Lemma consistencyScore_antitone total v v' z z' :
  v <= v' -> z <= z' ->
  (consistencyScore total v' z' <= consistencyScore total v z)%Q.
Proof.
  intros Hv Hz. unfold consistencyScore. apply clamp_mono.
  pose proof (num_le _ _ Hv). pose proof (num_le _ _ Hz).
  assert (H6 : (0 <= inject_Z PENALTY_VOL_OVER_MAX)%Q) by discriminate.
  assert (H5 : (0 <= inject_Z PENALTY_ZERO_SALARY_COV)%Q) by discriminate.
  apply fadd_mono.
  - apply fsub_mono; [apply Qle_refl|].
    apply fadd_mono; now apply fmul_mono_r.
  - assert (Hd : (num (v + z) /! num total <= num (v' + z') /! num total)%js%Q).
    { apply fdiv_mono_r; [apply num_nonneg|]. apply num_le. lia. }
    destruct (Nat.ltb_spec 0 (v + z)), (Nat.ltb_spec 0 (v' + z')); try lia.
    + destruct (Qle_bool (num (v' + z') /! num total)%js (JS.lit 0.05)) eqn:E';
        destruct (Qle_bool (num (v + z) /! num total)%js (JS.lit 0.05)) eqn:E;
        try discriminate; try apply Qle_refl.
      apply Qle_bool_iff in E'. apply Qle_bool_false in E.
      exfalso. apply (Qlt_irrefl (JS.lit 0.05)).
      eapply Qlt_le_trans; [exact E|]. eapply Qle_trans; eassumption.
    + destruct (Qle_bool _ _); discriminate.
    + apply Qle_refl.
Qed.

Lemma eligibilityScore_antitone w w' :
  w <= w' -> (eligibilityScore w' <= eligibilityScore w)%Q.
Proof.
  intros Hw. unfold eligibilityScore. apply clamp_mono.
  pose proof (num_le _ _ Hw).
  apply fsub_mono; [apply Qle_refl|].
  apply fadd_mono; [|apply Qle_refl]. apply fmul_mono_r; [discriminate|trivial].
Qed.

Lemma eoiScore_antitone_both total g g' ms ms' :
  g <= g' -> ms <= ms' ->
  (eoiScore total g' ms' <= eoiScore total g ms)%Q.
Proof.
  intros Hg Hs. unfold eoiScore, eoiRatePercent. apply clamp_mono.
  pose proof (num_le _ _ Hg). pose proof (num_le _ _ Hs).
  apply fsub_mono.
  - apply fsub_mono; [apply Qle_refl|].
    apply fmul_mono_r; [apply lit_nonneg; discriminate|].
    apply fmul_mono_r; [discriminate|].
    apply fdiv_mono_r; [apply num_nonneg|trivial].
  - apply fmul_mono_r; [discriminate|trivial].
Qed.

Lemma riskLevelOf_mono o o' :
  (o' <= o)%Z ->
  (riskLevelOf o' = LowRisk -> riskLevelOf o = LowRisk)
  /\ (riskLevelOf o = HighRisk -> riskLevelOf o' = HighRisk).
Proof.
  intros H. unfold riskLevelOf.
  destruct (Z.leb_spec 85 o), (Z.leb_spec 70 o), (Z.leb_spec 85 o'),
    (Z.leb_spec 70 o'); try lia; split; intros; trivial; discriminate.
Qed.
Lemma split_loops_groups groups last :
  Forall group groups -> Forall plain last -> long_head last ->
  split_loops null (layout groups last) (Some (Py.len (layout groups last))) new_string =
  Ret (carving_order 0 groups last).
Proof.
  intros Hg Hlast Hlh. unfold split_loops.
  set (data := layout groups last).
  pose proof (split_sections_groups data last Hlast Hlh groups [] (S (length data)) []
                Hg eq_refl) as Hrun.
  change (Py.len (@nil A)) with 0 in Hrun.
  assert (Hend : find_section_end null data (Some (Py.len data)) 0 =
            (if Py.find data [null; null] =? -1 then Some (Py.len data)
             else Some (Py.find data [null; null]))).
  { unfold find_section_end.
    replace (Py.slice data (Some 0) None) with data
      by (symmetry; apply (slice_from [] data)).
    rewrite Z.add_0_r. reflexivity. }
  rewrite Hend in Hrun. cbv zeta. rewrite Hrun; [reflexivity|].
  pose proof (length_layout groups last Hg). unfold data. lia.
Qed.

End Carving.

End GroupFacts.

(** ** Facts about the stable sort *)

Section SortFacts.
Context {A : Type}.
Variable key : A -> Z.

Local Abbreviation ascending := (ascending key).
Local Abbreviation increasing := (increasing key).

Lemma insert_by_perm x l : Py.insert_by key x l ≡ₚ x :: l.
Proof.
  induction l as [|y l IH]; simpl; [reflexivity|].
  destruct (key x <=? key y); [reflexivity|].
  rewrite IH. apply Permutation_swap.
Qed.

Lemma sort_by_perm l : Py.sort_by key l ≡ₚ l.
Proof.
  induction l as [|x l IH]; simpl; [reflexivity|].
  rewrite insert_by_perm. f_equiv. exact IH.
Qed.


Lemma ascending_cons x l :
  ascending (x :: l) <-> Forall (fun y => key x <= key y) l /\ ascending l.
Proof.
  split.
  - intros Ha. split.
    + apply Forall_lookup. intros i y Hy. apply (Ha 0%nat (S i) x y); [lia|reflexivity|exact Hy].
    + intros i j a b Hij Hi Hj. apply (Ha (S i) (S j) a b); [lia|exact Hi|exact Hj].
  - intros [Hx Ha] i j a b Hij Hi Hj.
    destruct i as [|i], j as [|j]; simpl in *.
    + injection Hi as <-. injection Hj as <-. lia.
    + injection Hi as <-. rewrite Forall_lookup in Hx. eapply Hx; eassumption.
    + lia.
    + apply (Ha i j); [lia|assumption..].
Qed.

Lemma insert_by_ascending x l : ascending l -> ascending (Py.insert_by key x l).
Proof.
  induction l as [|y l IH]; intros Ha; simpl.
  - apply ascending_cons. split; [constructor | intros [|?] [|?] ? ? ? ?; discriminate].
  - destruct (Z.leb_spec (key x) (key y)) as [Hle|Hgt].
    + apply ascending_cons. split; [|assumption].
      apply ascending_cons in Ha as [Hy _].
      constructor; [assumption|].
      eapply Forall_impl; [exact Hy|]. simpl. intros; lia.
    + apply ascending_cons in Ha as [Hy Ha].
      apply ascending_cons. split; [|apply IH, Ha].
      rewrite insert_by_perm. constructor; [lia | assumption].
Qed.

Lemma sort_by_ascending l : ascending (Py.sort_by key l).
Proof.
  induction l as [|x l IH]; simpl.
  - intros [|?] [|?] ? ? ? ?; discriminate.
  - apply insert_by_ascending, IH.
Qed.

Lemma insert_by_last x l :
  Forall (fun y => key y < key x) l -> Py.insert_by key x l = l ++ [x].
Proof.
  induction 1 as [|y l Hy _ IH]; simpl; [reflexivity|].
  destruct (Z.leb_spec (key x) (key y)); [lia|]. rewrite IH. reflexivity.
Qed.

Lemma insert_by_first x l :
  Forall (fun y => key x <= key y) l -> Py.insert_by key x l = x :: l.
Proof.
  destruct 1 as [|y l Hy _]; simpl; [reflexivity|].
  destruct (Z.leb_spec (key x) (key y)); [reflexivity | lia].
Qed.


Lemma increasing_snoc l x :
  increasing (l ++ [x]) -> Forall (fun y => key y < key x) l /\ increasing l.
Proof.
  induction l as [|y l IH]; simpl; [auto|].
  intros [Hy Hl]. apply Forall_app in Hy as [Hy Hx].
  apply Forall_inv in Hx. destruct (IH Hl) as [H1 H2].
  split; [constructor; [exact Hx | exact H1] | split; [exact Hy | exact H2]].
Qed.

(** Sorting the reversal of a strictly increasing list restores it. *)
Lemma sort_by_rev_increasing l : increasing l -> Py.sort_by key (rev l) = l.
Proof.
  induction l as [|x l IH] using rev_ind; intros Hl; [reflexivity|].
  apply increasing_snoc in Hl as [Hx Hl].
  rewrite rev_app_distr. simpl. rewrite (IH Hl). apply insert_by_last, Hx.
Qed.

(** A list with a single key is left as it is. *)
Lemma sort_by_constant l k : Forall (fun y => key y = k) l -> Py.sort_by key l = l.
Proof.
  induction 1 as [|x l Hx Hl IH]; simpl; [reflexivity|].
  rewrite IH. apply insert_by_first.
  eapply Forall_impl; [exact Hl|]. simpl. intros; lia.
Qed.

Lemma insert_by_middle x l1 l2 :
  Forall (fun y => key y < key x) l1 -> Forall (fun y => key x <= key y) l2 ->
  Py.insert_by key x (l1 ++ l2) = l1 ++ x :: l2.
Proof.
  intros H1 H2. induction H1 as [|y l1 Hy _ IH]; cbn [app].
  - apply insert_by_first, H2.
  - simpl. destruct (Z.leb_spec (key x) (key y)); [lia|]. rewrite IH. reflexivity.
Qed.

(** Sorting a reversed increasing run that precedes, in key, everything
    after it. *)
Lemma sort_by_rev_app l rest :
  increasing l -> (forall x y, x ∈ l -> y ∈ rest -> key x < key y) ->
  Py.sort_by key (rev l ++ rest) = l ++ Py.sort_by key rest.
Proof.
  induction l as [|x l IH] using rev_ind; intros Hl Hcross; [reflexivity|].
  apply increasing_snoc in Hl as [Hx Hl].
  rewrite rev_app_distr. cbn [rev app]. cbn [Py.sort_by foldr].
  fold (Py.sort_by key (rev l ++ rest)).
  rewrite IH; [|exact Hl|].
  2:{ intros a b Ha Hb. apply Hcross; [apply elem_of_app; left; exact Ha | exact Hb]. }
  rewrite insert_by_middle; [rewrite <- app_assoc; reflexivity | exact Hx |].
  apply Forall_forall. intros y Hy. rewrite sort_by_perm in Hy.
  assert (key x < key y); [|lia].
  apply Hcross; [apply elem_of_app; right; left | exact Hy].
Qed.

End SortFacts.

Lemma insert_by_Forall2 {A B} (R : A -> B -> Prop) (k1 : A -> Z) (k2 : B -> Z) x y l1 l2 :
  (forall a b, R a b -> k1 a = k2 b) -> R x y -> Forall2 R l1 l2 ->
  Forall2 R (Py.insert_by k1 x l1) (Py.insert_by k2 y l2).
Proof.
  intros Hk Hxy Hl. induction Hl as [|a b l1 l2 Hab Hl IH]; simpl.
  - constructor; [assumption | constructor].
  - rewrite (Hk x y Hxy), (Hk a b Hab).
    destruct (k2 y <=? k2 b); constructor; try assumption.
    constructor; assumption.
Qed.

Lemma sort_by_Forall2 {A B} (R : A -> B -> Prop) (k1 : A -> Z) (k2 : B -> Z) l1 l2 :
  (forall a b, R a b -> k1 a = k2 b) -> Forall2 R l1 l2 ->
  Forall2 R (Py.sort_by k1 l1) (Py.sort_by k2 l2).
Proof.
  intros Hk Hl. induction Hl as [|a b l1 l2 Hab Hl IH]; simpl; [constructor|].
  apply insert_by_Forall2; assumption.
Qed.

(** ** The store during [split_decoded_string] *)

Section StoreFacts.
Context `{IDA}.

Lemma with_heap_same (w : World) : with_heap (heap w) w = w.
Proof. destruct w. reflexivity. Qed.

Lemma alloc_all_spec l (w : World) :
  alloc_all l w = (Ret (seq (length (heap w)) (length l)), with_heap (heap w ++ l) w).
Proof.
  revert w. induction l as [|e l IH]; intros w.
  - simpl. unfold ret. rewrite app_nil_r, with_heap_same. reflexivity.
  - simpl. unfold bind at 1. unfold alloc at 1. unfold bind. rewrite IH.
    unfold ret. simpl. rewrite length_app, Nat.add_1_r, <- app_assoc. reflexivity.
Qed.

(** [define] changes the database and the log only, and never raises on
    an existing object. *)
Lemma define_frame r e (w : World) :
  heap w !! r = Some e ->
  exists w', define r w = (Ret tt, w') /\ heap w' = heap w.
Proof.
  intros Hr. unfold define, bind, deref. rewrite Hr.
  destruct (byte_length e) as [n| |].
  - destruct (MakeUnknown (entity_startEA e) n (db w)) as [[] d].
    + destruct (make_ascii_string (entity_startEA e) n (string_type e) d) as [[] d'];
        eexists; (split; [reflexivity|reflexivity]).
    + eexists; (split; [reflexivity|reflexivity]).
  - eexists; (split; [reflexivity|reflexivity]).
  - eexists; (split; [reflexivity|reflexivity]).
Qed.

Lemma define_all_frame rs (w : World) :
  Forall (fun r => is_Some (heap w !! r)) rs ->
  exists w', define_all rs w = (Ret tt, w') /\ heap w' = heap w.
Proof.
  revert w. induction rs as [|r rs IH]; intros w Hrs.
  - exists w. split; reflexivity.
  - apply Forall_cons in Hrs as [[e He] Hrs].
    destruct (define_frame r e w He) as (w1 & Hd & Hh).
    destruct (IH w1) as (w2 & Hd2 & Hh2); [rewrite Hh; assumption|].
    exists w2. simpl. unfold bind. rewrite Hd. split; [assumption | congruence].
Qed.

Lemma seq_lookup_app (h l : list EncodedString) :
  Forall2 (fun r e => (h ++ l) !! r = Some e) (seq (length h) (length l)) l.
Proof.
  revert h. induction l as [|e l IH]; intros h; simpl; [constructor|].
  constructor.
  - rewrite lookup_app_r by lia. rewrite Nat.sub_diag. reflexivity.
  - specialize (IH (h ++ [e])). rewrite length_app, Nat.add_1_r, <- app_assoc in IH.
    exact IH.
Qed.

(** What a call does once the loops have returned the copies. *)
Lemma split_decoded_string_run r identify (w : World) e copies :
  heap w !! r = Some e -> split_results e = Ret copies ->
  exists refs w',
    split_decoded_string r identify w = (Ret refs, w') /\
    heap w' = heap w ++ copies /\
    refs ≡ₚ seq (length (heap w)) (length copies) /\
    Forall2 (fun r e => heap w' !! r = Some e) refs (Py.sort_by entity_startEA copies).
Proof.
  intros Hr Hc. unfold split_decoded_string.
  unfold bind at 1. unfold deref. rewrite Hr.
  unfold bind at 1. unfold lift. rewrite Hc.
  unfold bind at 1. rewrite alloc_all_spec.
  unfold bind at 1. unfold sort_results at 1.
  set (w1 := with_heap (heap w ++ copies) w).
  set (refs := Py.sort_by _ _).
  assert (Hsorted : Forall2 (fun r e => heap w1 !! r = Some e) refs
            (Py.sort_by entity_startEA copies)).
  { apply sort_by_Forall2; [|apply seq_lookup_app].
    intros a b Hab. simpl in Hab |- *. rewrite Hab. reflexivity. }
  assert (Hperm : refs ≡ₚ seq (length (heap w)) (length copies)) by apply sort_by_perm.
  destruct identify.
  - destruct (define_all_frame refs w1) as (w2 & Hd & Hh).
    { eapply Forall2_Forall_l; [exact Hsorted|]. apply Forall_forall. intros; eauto. }
    exists refs, w2. unfold bind, ret. rewrite Hd.
    split; [reflexivity|]. split; [rewrite Hh; reflexivity|]. split; [assumption|].
    rewrite Hh. assumption.
  - exists refs, w1. split; [reflexivity|]. split; [reflexivity|]. split; assumption.
Qed.

End StoreFacts.

(** Whatever the size attribute, every item the loops append is built by
    [new_string]. *)
Section SplitterShape.
Context {A R : Type} `{EqDecision A}.
Variable null : A.
Variable data : list A.
Variable dsize : option Z.
Variable new_string : list A -> Z -> R.
Variable P : R -> Prop.
Hypothesis P_new : forall x s, P (new_string x s).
§
▶ _AIM OF THE EXERCISE_
Keep both end lines and retype everything in the records above from the line containing "intros Hg Hlast Hlh. unfold split_loops." through the line containing "change (Py.len (@nil A)) with 0 in Hrun.", exactly, with nothing else.

▶ _TASK RESULT_
  intros Hg Hlast Hlh. unfold split_loops.
  set (data := layout groups last).
  pose proof (split_sections_groups data last Hlast Hlh groups [] (S (length data)) []
                Hg eq_refl) as Hrun.
  change (Py.len (@nil A)) with 0 in Hrun.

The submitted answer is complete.